═════ Data shown ═════

(* ===== verification/QuestionRouter.v ===== *)
(** * The question router

    Models the [QuestionRouter] of [main/src/orchestrator/questionRouter.ts]:
    the gate an AskUserQuestion call opens on its run, the answer, the teardown
    of a run with open gates, and the recovery at boot.

    A per-run queue task is one step.  The Promise of a gate and its socket are
    the log entries [EvAnswer] and [EvAnswerReply].  What an answer to a plan
    gate sets off in the task tables is the bag [PlanGateDeps]; its laws are the
    class [PlanGateLaws]. *)

From stdpp Require Import sorting.
From S2P Require Import Prelude RunStateMachine Database Samples JsString.
From S2P Require Import Transitions ReviewItems ApprovalRouter QuestionAnswers.

Open Scope js_scope.

Definition APPROVE_PLAN_STEP_ID : string := "approve-plan".
Definition APPROVE_IDEA_STEP_ID : string := "approve-idea".
Definition SHIP_WORKFLOW_NAME : string := "ship".
Definition STALE_RESUMABLE_RECOVERY_DAYS : Z := 7.

(** ** Statements on [questions] *)

Definition question_pending (q : question_row) : bool := bool_decide (q.(q_status) = qs_pending).

(** [SET status, answered_at, answer_json] *)
Definition settle_question (s : question_status) (t : instant) (json : option question_answer)
    (q : question_row) : question_row :=
  mk_question q.(q_run_id) q.(q_tool_use_id) q.(q_questions) s q.(q_created_at) (Some t) json.

(** [SET status = 'timed_out', answered_at = t] *)
Definition time_out (t : instant) (q : question_row) : question_row :=
  settle_question qs_timed_out t q.(q_answer_json) q.

Definition update_question (id : string) (p : question_row → bool) (f : question_row → question_row)
    : dbM nat :=
  λ d, let '(n, t) := sql_update_id id p f d.(questions) in (Ok n, set_questions t d).

(** [UPDATE questions SET status = 'timed_out' WHERE p AND status = 'pending'] *)
Definition time_out_where (p : question_row → bool) (t : instant) : dbM unit :=
  modify (λ d, set_questions (sql_update (λ _ q, p q && question_pending q) (time_out t)
                                d.(questions)) d).

Definition of_run (runId : string) (q : question_row) : bool := bool_decide (q.(q_run_id) = runId).

(** [INSERT]: a duplicate primary key throws. *)
Definition insert_question (id : string) (q : question_row) : dbM unit :=
  λ d, match d.(questions) !! id with
       | Some _ => (Throw (SqlUniqueViolation "questions" id), d)
       | None => (Ok tt, set_questions (<[id := q]> d.(questions)) d)
       end.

═════

Every record above is to be transcribed exactly.

_Written answer_.
(* ===== verification/QuestionRouter.v ===== *)
(** * The question router

    Models the [QuestionRouter] of [main/src/orchestrator/questionRouter.ts]:
    the gate an AskUserQuestion call opens on its run, the answer, the teardown
    of a run with open gates, and the recovery at boot.

    A per-run queue task is one step.  The Promise of a gate and its socket are
    the log entries [EvAnswer] and [EvAnswerReply].  What an answer to a plan
    gate sets off in the task tables is the bag [PlanGateDeps]; its laws are the
    class [PlanGateLaws]. *)

From stdpp Require Import sorting.
From S2P Require Import Prelude RunStateMachine Database Samples JsString.
From S2P Require Import Transitions ReviewItems ApprovalRouter QuestionAnswers.

Open Scope js_scope.

Definition APPROVE_PLAN_STEP_ID : string := "approve-plan".
Definition APPROVE_IDEA_STEP_ID : string := "approve-idea".
Definition SHIP_WORKFLOW_NAME : string := "ship".
Definition STALE_RESUMABLE_RECOVERY_DAYS : Z := 7.

(** ** Statements on [questions] *)

Definition question_pending (q : question_row) : bool := bool_decide (q.(q_status) = qs_pending).

(** [SET status, answered_at, answer_json] *)
Definition settle_question (s : question_status) (t : instant) (json : option question_answer)
    (q : question_row) : question_row :=
  mk_question q.(q_run_id) q.(q_tool_use_id) q.(q_questions) s q.(q_created_at) (Some t) json.

(** [SET status = 'timed_out', answered_at = t] *)
Definition time_out (t : instant) (q : question_row) : question_row :=
  settle_question qs_timed_out t q.(q_answer_json) q.

Definition update_question (id : string) (p : question_row → bool) (f : question_row → question_row)
    : dbM nat :=
  λ d, let '(n, t) := sql_update_id id p f d.(questions) in (Ok n, set_questions t d).

(** [UPDATE questions SET status = 'timed_out' WHERE p AND status = 'pending'] *)
Definition time_out_where (p : question_row → bool) (t : instant) : dbM unit :=
  modify (λ d, set_questions (sql_update (λ _ q, p q && question_pending q) (time_out t)
                                d.(questions)) d).

Definition of_run (runId : string) (q : question_row) : bool := bool_decide (q.(q_run_id) = runId).

(** [INSERT]: a duplicate primary key throws. *)
Definition insert_question (id : string) (q : question_row) : dbM unit :=
  λ d, match d.(questions) !! id with
       | Some _ => (Throw (SqlUniqueViolation "questions" id), d)
       | None => (Ok tt, set_questions (<[id := q]> d.(questions)) d)
       end.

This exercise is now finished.